Segment Open

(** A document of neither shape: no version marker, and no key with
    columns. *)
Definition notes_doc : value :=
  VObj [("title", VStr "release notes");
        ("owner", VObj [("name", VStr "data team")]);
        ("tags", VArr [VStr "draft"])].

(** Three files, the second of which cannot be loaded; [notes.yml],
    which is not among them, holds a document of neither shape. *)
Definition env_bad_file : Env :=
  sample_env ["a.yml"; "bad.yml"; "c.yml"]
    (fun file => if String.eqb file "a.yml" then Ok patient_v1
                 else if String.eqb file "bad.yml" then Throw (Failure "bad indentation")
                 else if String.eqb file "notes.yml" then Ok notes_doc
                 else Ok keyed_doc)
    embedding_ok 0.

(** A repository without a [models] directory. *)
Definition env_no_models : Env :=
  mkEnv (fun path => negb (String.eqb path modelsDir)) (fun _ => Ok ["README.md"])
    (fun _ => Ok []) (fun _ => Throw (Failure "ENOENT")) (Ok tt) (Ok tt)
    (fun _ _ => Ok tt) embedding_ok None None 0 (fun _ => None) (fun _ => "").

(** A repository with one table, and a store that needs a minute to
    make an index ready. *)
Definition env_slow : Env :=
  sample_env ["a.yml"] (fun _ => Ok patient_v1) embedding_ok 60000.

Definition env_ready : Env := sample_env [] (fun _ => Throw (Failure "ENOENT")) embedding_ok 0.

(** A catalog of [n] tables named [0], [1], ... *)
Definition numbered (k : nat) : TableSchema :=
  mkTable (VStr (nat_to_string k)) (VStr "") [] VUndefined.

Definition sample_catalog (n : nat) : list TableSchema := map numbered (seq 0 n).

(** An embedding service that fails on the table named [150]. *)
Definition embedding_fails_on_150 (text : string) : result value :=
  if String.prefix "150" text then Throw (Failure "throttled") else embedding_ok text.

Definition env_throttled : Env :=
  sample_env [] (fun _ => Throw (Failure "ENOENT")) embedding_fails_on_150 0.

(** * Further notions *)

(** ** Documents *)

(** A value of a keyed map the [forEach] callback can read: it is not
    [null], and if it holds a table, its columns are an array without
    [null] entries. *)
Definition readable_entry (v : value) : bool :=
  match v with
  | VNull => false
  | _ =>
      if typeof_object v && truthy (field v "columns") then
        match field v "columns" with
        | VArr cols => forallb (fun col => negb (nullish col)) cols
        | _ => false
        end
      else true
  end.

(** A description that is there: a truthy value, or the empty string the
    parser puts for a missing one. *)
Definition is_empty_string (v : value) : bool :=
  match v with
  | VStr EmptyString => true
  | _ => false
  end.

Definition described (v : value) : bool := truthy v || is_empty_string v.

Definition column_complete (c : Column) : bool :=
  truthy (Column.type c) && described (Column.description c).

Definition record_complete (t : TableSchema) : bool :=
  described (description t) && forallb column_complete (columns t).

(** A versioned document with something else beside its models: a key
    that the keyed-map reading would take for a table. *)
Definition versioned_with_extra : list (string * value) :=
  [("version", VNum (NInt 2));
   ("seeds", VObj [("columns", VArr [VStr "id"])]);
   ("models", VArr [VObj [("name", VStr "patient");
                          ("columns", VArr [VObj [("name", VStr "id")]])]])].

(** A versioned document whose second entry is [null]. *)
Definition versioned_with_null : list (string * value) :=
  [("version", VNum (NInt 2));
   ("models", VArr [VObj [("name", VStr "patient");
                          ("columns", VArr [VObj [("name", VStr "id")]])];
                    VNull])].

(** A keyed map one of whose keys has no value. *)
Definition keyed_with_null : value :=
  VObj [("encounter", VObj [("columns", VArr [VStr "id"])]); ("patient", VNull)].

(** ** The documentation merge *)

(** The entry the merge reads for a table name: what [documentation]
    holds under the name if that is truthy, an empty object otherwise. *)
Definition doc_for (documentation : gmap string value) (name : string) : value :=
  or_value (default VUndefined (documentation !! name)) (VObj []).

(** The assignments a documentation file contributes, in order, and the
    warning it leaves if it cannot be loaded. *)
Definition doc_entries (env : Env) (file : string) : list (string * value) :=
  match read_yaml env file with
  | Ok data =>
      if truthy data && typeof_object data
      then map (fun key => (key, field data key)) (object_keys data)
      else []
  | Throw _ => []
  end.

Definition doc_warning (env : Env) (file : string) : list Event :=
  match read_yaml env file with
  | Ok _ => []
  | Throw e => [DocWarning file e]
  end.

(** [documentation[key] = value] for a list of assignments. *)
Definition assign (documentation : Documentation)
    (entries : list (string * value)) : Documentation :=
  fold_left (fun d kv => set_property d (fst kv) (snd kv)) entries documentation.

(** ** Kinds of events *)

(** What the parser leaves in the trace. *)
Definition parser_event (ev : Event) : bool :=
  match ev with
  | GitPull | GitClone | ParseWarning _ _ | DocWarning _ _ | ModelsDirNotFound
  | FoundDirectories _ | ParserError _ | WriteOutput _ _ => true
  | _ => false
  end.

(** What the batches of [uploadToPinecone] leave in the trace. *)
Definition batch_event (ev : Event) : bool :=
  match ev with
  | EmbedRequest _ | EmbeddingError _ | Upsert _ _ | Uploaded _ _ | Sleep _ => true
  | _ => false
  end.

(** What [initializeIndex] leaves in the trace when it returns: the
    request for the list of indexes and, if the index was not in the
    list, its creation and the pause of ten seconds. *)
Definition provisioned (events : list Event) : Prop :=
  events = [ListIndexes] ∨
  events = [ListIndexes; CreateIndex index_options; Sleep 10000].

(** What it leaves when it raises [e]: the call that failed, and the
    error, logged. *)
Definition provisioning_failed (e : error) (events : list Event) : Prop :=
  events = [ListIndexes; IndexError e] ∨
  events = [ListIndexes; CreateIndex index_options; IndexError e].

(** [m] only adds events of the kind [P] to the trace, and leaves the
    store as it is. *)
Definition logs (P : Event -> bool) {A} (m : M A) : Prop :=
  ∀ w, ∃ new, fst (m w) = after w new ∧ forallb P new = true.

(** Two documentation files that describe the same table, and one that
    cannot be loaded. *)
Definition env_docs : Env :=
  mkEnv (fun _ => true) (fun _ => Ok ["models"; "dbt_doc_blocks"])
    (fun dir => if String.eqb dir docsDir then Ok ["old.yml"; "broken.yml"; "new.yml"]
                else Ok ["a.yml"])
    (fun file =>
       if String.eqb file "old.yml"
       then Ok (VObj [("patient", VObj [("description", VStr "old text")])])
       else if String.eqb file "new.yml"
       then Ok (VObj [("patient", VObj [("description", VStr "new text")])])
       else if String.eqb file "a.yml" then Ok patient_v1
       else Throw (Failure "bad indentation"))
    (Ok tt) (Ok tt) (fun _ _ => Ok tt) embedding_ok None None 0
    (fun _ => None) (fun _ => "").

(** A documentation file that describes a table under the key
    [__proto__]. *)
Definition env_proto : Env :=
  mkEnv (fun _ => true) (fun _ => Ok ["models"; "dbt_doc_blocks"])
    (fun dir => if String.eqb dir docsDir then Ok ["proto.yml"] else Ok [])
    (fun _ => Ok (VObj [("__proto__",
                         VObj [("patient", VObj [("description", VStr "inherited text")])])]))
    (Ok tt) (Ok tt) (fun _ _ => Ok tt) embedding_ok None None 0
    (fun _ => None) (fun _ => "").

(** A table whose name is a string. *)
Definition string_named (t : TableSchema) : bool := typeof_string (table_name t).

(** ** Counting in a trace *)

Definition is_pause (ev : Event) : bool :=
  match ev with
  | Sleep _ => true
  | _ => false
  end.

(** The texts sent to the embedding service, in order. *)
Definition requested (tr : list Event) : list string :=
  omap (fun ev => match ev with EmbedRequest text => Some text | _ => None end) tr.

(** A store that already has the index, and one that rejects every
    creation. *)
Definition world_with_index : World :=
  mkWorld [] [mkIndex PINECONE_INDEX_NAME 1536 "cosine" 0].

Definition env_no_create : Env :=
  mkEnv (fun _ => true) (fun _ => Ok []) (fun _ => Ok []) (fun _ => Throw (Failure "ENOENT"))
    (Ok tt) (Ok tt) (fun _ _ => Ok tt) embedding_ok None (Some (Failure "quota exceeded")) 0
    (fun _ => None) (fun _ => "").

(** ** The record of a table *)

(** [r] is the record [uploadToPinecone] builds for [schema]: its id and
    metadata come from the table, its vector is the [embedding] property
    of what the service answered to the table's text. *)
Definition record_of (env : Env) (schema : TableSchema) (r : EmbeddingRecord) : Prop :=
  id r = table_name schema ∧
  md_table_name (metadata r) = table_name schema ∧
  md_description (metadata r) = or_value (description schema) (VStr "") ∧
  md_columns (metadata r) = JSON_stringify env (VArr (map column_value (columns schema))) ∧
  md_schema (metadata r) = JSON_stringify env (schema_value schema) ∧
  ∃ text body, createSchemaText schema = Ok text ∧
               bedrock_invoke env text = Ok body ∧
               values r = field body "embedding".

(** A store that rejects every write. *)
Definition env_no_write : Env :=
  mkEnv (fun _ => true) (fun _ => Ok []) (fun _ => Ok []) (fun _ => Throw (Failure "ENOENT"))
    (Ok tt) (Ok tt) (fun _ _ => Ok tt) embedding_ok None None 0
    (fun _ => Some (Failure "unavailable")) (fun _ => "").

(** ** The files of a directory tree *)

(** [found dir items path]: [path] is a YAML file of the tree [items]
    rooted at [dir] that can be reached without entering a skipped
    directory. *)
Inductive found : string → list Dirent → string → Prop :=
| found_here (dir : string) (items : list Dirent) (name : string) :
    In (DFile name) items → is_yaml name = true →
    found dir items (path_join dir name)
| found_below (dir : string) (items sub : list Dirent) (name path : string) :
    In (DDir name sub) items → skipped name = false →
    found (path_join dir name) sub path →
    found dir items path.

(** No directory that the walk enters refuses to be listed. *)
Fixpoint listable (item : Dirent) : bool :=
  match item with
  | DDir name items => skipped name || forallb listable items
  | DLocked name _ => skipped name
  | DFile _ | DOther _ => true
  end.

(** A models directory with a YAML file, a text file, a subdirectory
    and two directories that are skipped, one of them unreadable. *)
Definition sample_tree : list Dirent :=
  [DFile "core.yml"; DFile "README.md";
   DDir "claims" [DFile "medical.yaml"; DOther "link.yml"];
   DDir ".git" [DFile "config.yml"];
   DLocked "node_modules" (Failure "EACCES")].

Segment Closed

**REQUIRED ACTION**
Your task is to copy each line from the material above that includes the word "creation".

**RESULT FOR THIS EXERCISE**
    list, its creation and the pause of ten seconds. *)
    creation. *)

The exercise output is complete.